Popular web-based password vault LastPass is forcing thousands of users to change master passwords following a potential data breach.
The respected security service warned users via email that it detected “an anomaly” in network traffic which it said may be a result of the theft of email address and passwords from its network.
LastPass is billed as “the last password you’ll ever need” because it stores online identities protected by a master password.
A slight increase in outbound traffic was detected from a non-critical server and separately from a database which the company said could not be explained.
“In this case, we couldn't find that root cause,” it said in an email. “…we're going to be paranoid and assume the worst: that the data we stored in the database was somehow accessed.”

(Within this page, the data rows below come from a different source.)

(* ===== verification/LoginDemo.v ===== *)
(** * Login at work

    A directory that knows one user, a one-digit TOTP and the JSON bodies of
    the login requests: the hypotheses of the theorems of LoginFacts.v and
    AuthApiFacts.v can be met. *)
From S2P Require Import Prelude GoStd GoUrl Sha256 Sql Http Middleware.
From S2P Require Import OAuthClient AuthClient TokenStores Risk AuthService AuthFacts AuthDemo.
From S2P Require Import Login LoginFacts AuthApi AuthApiFacts.
Local Open Scope go_scope.

(** A directory that holds nothing but alice. *)
#[local] Instance alice_directory : HttpPeer unit := fun call =>
  ret (match json_path ["email"] (hc_body call), json_path ["password"] (hc_body call) with
       | inl email, inl password =>
           if decide (email = "alice@example.com" /\ password = "correct horse") then
             respond 200 (JObj [("user", JObj [("id", JStr (demo_uuid 11)); ("email", JStr email)])])
           else respond 401 (error_body "invalid credentials")
       | _, _ => respond 400 (error_body "bad request")
       end).

#[local] Instance six_ones : Totp := {|
  totp_Validate := fun _ code secret => bool_decide (code = "111111");
  totp_Generate := fun _ _ => inl ("JBSWY3DPEHPK3PXP", "otpauth://totp/x", "png")
|}.

#[local] Instance bind_login : Binder LoginRequest := fun r =>
  match json_path ["username"] (rq_body r), json_path ["password"] (rq_body r) with
  | inl u, inl p => inl (mkLoginRequest u p)
  | _, _ => inr (ErrLib "EOF")
  end.

#[local] Instance required_login : Validator LoginRequest := fun r =>
  if decide (lr_Username r = estr \/ lr_Password r = estr) then Some (ErrLib "required") else None.

#[local] Instance bind_mfa : Binder MFALoginRequest := fun r =>
  match json_path ["pending_token"] (rq_body r), json_path ["totp_code"] (rq_body r),
        json_path ["user_id"] (rq_body r) with
  | inl t, inl c, inl u => inl (mkMFALoginRequest t c u)
  | _, _, _ => inr (ErrLib "EOF")
  end.

Definition demo_lc : LoginConfig :=
  mkLoginConfig "http://dirsvc:8081" "X-Service-Token" "secret" true true true.

Abbreviation Deployment := (LoginState Memory unit Attempts (list TOTPSecret)).

Definition post (body : json) : GinCtx :=
  mkGinCtx (mkRequest [("X-Tenant-ID", tenant)] [] [] [] body "10.0.0.1") (Some tenant).

Definition login_as (password : string) : GinCtx :=
  post (JObj [("username", JStr "alice@example.com"); ("password", JStr password)]).

Lemma login_as_request password :
  password <> estr -> login_request (login_as password) tenant "alice@example.com" password.
Proof.
  intros Hp. split; [done| |done|done]. unfold validate_struct, required_login. cbn.
  rewrite decide_False; [done|]. by intros [|].
Qed.

(** Alice has mistyped the password four times. *)
Definition mistyped (n : nat) : LoginAttempt :=
  mkLoginAttempt (demo_uuid n) tenant "alice@example.com" "10.0.0.1" false (Z.of_nat n * second).

Definition alice_totp (verified : bool) : TOTPSecret :=
  mkTOTPSecret (demo_uuid 21) "alice@example.com" tenant "JBSWY3DPEHPK3PXP" verified 0 None.

Definition four_failures : St Deployment :=
  mkSt 10 (mkLogin (st fresh) tt (mkAttempts [mistyped 1; mistyped 2; mistyped 3; mistyped 4] []) []).


(** Alice has a verified second factor. *)
Definition enrolled (verified : bool) : St Deployment :=
  mkSt 10 (mkLogin (st fresh) tt (mkAttempts [] []) [alice_totp verified]).

Definition demo_pending : string :=
  match SignedString (a_keyID demo_cfg)
          (user_claims tenant (demo_uuid 11) (11 * second) (12 * second)) with
  | inl token => token
  | inr _ => estr
  end.

(** The same service with a signal store, in a database without the table. *)
Definition sig_cfg : AuthConfig := mkAuthConfig false (a_clients demo_cfg) true "key-1".

Definition sig_pending : string :=
  match fst (login sig_cfg demo_lc (login_as "correct horse") demo_env (enrolled true)) with
  | Ok r => match json_path ["pending_token"] (rs_body r) with inl token => token | inr _ => estr end
  | _ => estr
  end.

Lemma mfa_pending_token_active_witness :
  exists r v, Introspect sig_cfg sig_pending demo_env (mkSt 30 (st fresh)) = (Ok r, v) /\ ir_Active r = true.
Proof.
  assert (fst (login sig_cfg demo_lc (login_as "correct horse") demo_env (enrolled true)) =
          Ok (mfa_response sig_pending "alice@example.com")) as E by (vm_compute; reflexivity).
  destruct (mfa_pending_token_active sig_cfg demo_lc (login_as "correct horse") demo_env
              (enrolled true) sig_pending "alice@example.com" _ (fst_run _ _ E))
    as (t & u & n & _ & Hs & H).
  assert (match read_claims (strings_Split sig_pending dot) with Some claims => json_exact (JObj claims) | None => false end = true)
    as Hexact by (vm_compute; reflexivity).
  clear E. revert Hs H Hexact. generalize sig_pending. intros token Hs H Hexact.
  destruct (read_claims (strings_Split token dot)) as [claims|] eqn:Hc; [|discriminate Hexact].
  assert (user_claims t u (clock demo_env n) (clock demo_env (S n)) = claims) as Hcl.
  { cbn [SignedString demo_crypto] in Hs. destruct (spell_claims _) as [x|] eqn:Hx; [|discriminate Hs]. injection Hs as ->.
    apply read_spell_claims in Hx. rewrite Hc in Hx. injection Hx as Hx. symmetry. exact Hx. }
  destruct (H (mkSt 30 (st fresh)) 30) as [v Ev].
  - rewrite Hcl. exact Hexact.
  - apply memory_IsRevoked. reflexivity.
  - intros _. eexists _, _. reflexivity.
  - cbn [clock demo_env]. unfold unix, hour, second. rewrite <-Z.mul_add_distr_r, Z.div_mul; lia.
  - eexists _, v. split; [exact Ev|reflexivity].
Defined.

(** Alice never finished enrolling; the pending token is made up. *)
Lemma completeMFALogin_any_token_witness :
  exists u, completeMFALogin demo_lc
    (post (JObj [("pending_token", JStr "made up"); ("totp_code", JStr "111111");
                 ("user_id", JStr "alice@example.com")])) demo_env (enrolled false) =
    (Ok (login_response demo_lc "made up"), u).
Proof.
  destruct (completeMFALogin_any_token (C := gmap string authorizationCode) (R := gmap string refreshTokenEntry)
    (V := gmap string Z) (O := list Client) (D := list Device) (G := SignalDb)
    demo_lc (post (JObj [("pending_token", JStr "made up");
      ("totp_code", JStr "111111"); ("user_id", JStr "alice@example.com")])) demo_env (enrolled false)
      "made up" "111111" "alice@example.com" (alice_totp false) (mkSt 11 (st (enrolled false))))
    as (u & E & _).
  - reflexivity.
  - discriminate.
  - reflexivity.
  - vm_compute. reflexivity.
  - reflexivity.
  - exists u. exact E.
Defined.

#[local] Instance bind_enroll : Binder TOTPEnrollRequest := fun r =>
  match json_path ["user_id"] (rq_body r) with
  | inl u => inl (mkTOTPEnrollRequest u)
  | inr e => inr e
  end.

#[local] Instance bind_verify : Binder TOTPVerifyRequest := fun r =>
  match json_path ["user_id"] (rq_body r), json_path ["code"] (rq_body r) with
  | inl u, inl c => inl (mkTOTPVerifyRequest u c)
  | _, _ => inr (ErrLib "EOF")
  end.

Definition enroll_alice : GinCtx := post (JObj [("user_id", JStr "alice@example.com")]).

Definition verify_alice : GinCtx :=
  post (JObj [("user_id", JStr "alice@example.com"); ("code", JStr "111111")]).

Definition reset_totp : St (list TOTPSecret) :=
  snd (enrollTOTP true enroll_alice demo_env (mkSt 10 [alice_totp true])).

Definition enroll_answer : Response :=
  respond 200 (JObj [("secret", JStr "JBSWY3DPEHPK3PXP"); ("qr_code", JStr "png");
                     ("otpauth_url", JStr "otpauth://totp/x")]).

Lemma enroll_alice_run :
  enrollTOTP true enroll_alice demo_env (mkSt 10 [alice_totp true]) = (Ok enroll_answer, reset_totp).
Proof. apply fst_run. vm_compute. reflexivity. Qed.

Lemma totp_enrolment_witness :
  exists v, verifyTOTP true verify_alice demo_env reset_totp =
    (Ok (respond 200 (JObj [("verified", JBool true)])), v).
Proof.
  destruct (totp_enrolment enroll_alice verify_alice demo_env (mkSt 10 [alice_totp true])
              enroll_answer reset_totp "alice@example.com" tenant "111111" demo_env_up
              demo_uuid_canonical) as (t & secret & _ & _ & H).
  - intros r Hr. apply list_elem_of_singleton in Hr as ->. apply demo_uuid_canonical.
  - reflexivity.
  - reflexivity.
  - exact enroll_alice_run.
  - reflexivity.
  - reflexivity.
  - reflexivity.
  - destruct (H eq_refl) as (v & r & E & _). exists v. exact E.
Defined.

(** Alice's second factor is verified; somebody enrols as alice; alice's next
    login is complete with the password. *)
Lemma enroll_disables_second_factor_witness :
  exists resp u, login demo_cfg demo_lc (login_as "correct horse") demo_env
      (mkSt 20 (mkLogin (st fresh) tt (mkAttempts [] []) (st reset_totp))) = (Ok resp, u) /\
    resp <> mfa_response demo_pending "alice@example.com".
Proof.
  assert (is_ok (fst (login demo_cfg demo_lc (login_as "correct horse") demo_env
      (mkSt 20 (mkLogin (st fresh) tt (mkAttempts [] []) (st reset_totp))))) = true) as Hok.
  { vm_compute. reflexivity. }
  destruct (ok_run _ Hok) as (resp & u & E). exists resp, u. split; [exact E|].
  apply (enroll_disables_second_factor demo_cfg demo_lc enroll_alice demo_env 10 [alice_totp true]
           enroll_answer (tick reset_totp) (st reset_totp) tenant "alice@example.com"
           (login_as "correct horse") "correct horse"
           (mkSt 20 (mkLogin (st fresh) tt (mkAttempts [] []) (st reset_totp))) resp u).
  - exact demo_env_up.
  - reflexivity.
  - reflexivity.
  - exact enroll_alice_run.
  - reflexivity.
  - apply login_as_request. discriminate.
  - reflexivity.
  - exact E.
Defined.

(** ** A passkey *)

#[local] Instance trusting_webauthn : WebAuthn string := {|
  wa_BeginRegistration := fun _ u => inl (JObj [("challenge", JStr "c")], wu_ID u);
  wa_FinishRegistration := fun u _ _ => inl (mkCredential "cred" "key" "none" estr 0 false);
  wa_BeginLogin := fun _ u => inl (JObj [("challenge", JStr "c")], wu_ID u);
  wa_FinishLogin := fun u _ _ =>
    match wu_Credentials u with
    | c :: _ => inl c
    | [] => inr (ErrLib "no credential")
    end
|}.

#[local] Instance listed_credentials : WebAuthnRepository (list (string * Credential)) := {|
  wa_SaveCredential := fun _ user c => modify (fun l => l ++ [(user, c)]);
  wa_ListCredentials := fun user => gets (fun l => map snd (filter (fun uc => fst uc = user) l));
  wa_UpdateCredential := fun _ => ret tt
|}.

Definition passkey_state : St (PasskeyState Memory (list (string * Credential)) string) :=
  mkSt 5 (mkPasskey (st fresh) [("alice", mkCredential "cred" "key" "none" estr 0 false)]
            {[ "alice" := "alice" ]}).

Definition finish_alice : GinCtx :=
  mkGinCtx (mkRequest [] [("user_id", "alice")] [] [] JNull "10.0.0.1") (Some tenant).

Lemma passkey_login_sound_witness :
  exists resp u, finishWebAuthnLogin demo_cfg finish_alice demo_env passkey_state = (Ok resp, u) /\
    pk_sessions (st u) !! "alice" = None.
Proof.
  assert (fst (finishWebAuthnLogin demo_cfg finish_alice demo_env passkey_state) =
    Ok (respond 200 (JObj [("access_token", JStr (match SignedString (a_keyID demo_cfg)
          (access_claims SystemTenantID "alice" "openid" "user" (5 * second) (6 * second)) with
          | inl t => t | inr _ => estr end)); ("token_type", JStr "Bearer")]))) as E.
  { vm_compute. reflexivity. }
  eexists _, _. split; [exact (fst_run _ _ E)|].
  destruct (passkey_login_sound demo_cfg finish_alice demo_env passkey_state _ _ (fst_run _ _ E) eq_refl)
    as (? & ? & ? & ? & ? & ? & ? & _ & _ & _ & _ & _ & H & _).
  rewrite H. reflexivity.
Defined.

The company said it knows “roughly” how much data was transferred which is “big enough to have transferred people's email addresses, the server salt and their salted password hashes from the database”.
It is not enough to move whole encrypted password vaults, the company said.
Users must also either login to the service through a previous IP address block or by validating the used email address.
“The reason is that if an attacker had your master password through a brute force method, LastPass still wouldn't give access to this theoretical attacker because they wouldn't have access to your email account or your IP.”
Brute force attacks would be required to break the salted passwords.
LastPass in response will bolster its security by implementing the PBKDF2 Key Derivation Function and SHA-256 cryptographic hash on its server with a 256-bit salt that uses100,000 rounds.
“In more basic terms, this further mitigates the risk if we ever see something suspicious like this in the future. As we continue to grow we'll continue to find ways to reduce how large a target we are.”
Users locked out of their email accounts, if for instance they relied on LastPass to log in, can use any of the multiple LastPass plugins in offline mode using their existing master password.
The company has bucked the trend by disclosing the anomaly, the risk of a data breach, and taking long-term steps to strengthen security.
In February, it was quick to disclose a Cross Site Scripting flaw and took lengthy steps to rectify the problem.
Meanwhile, Sony and email provider Epsilon were chastised for lax disclosure efforts after they were each hit with massive data breaches.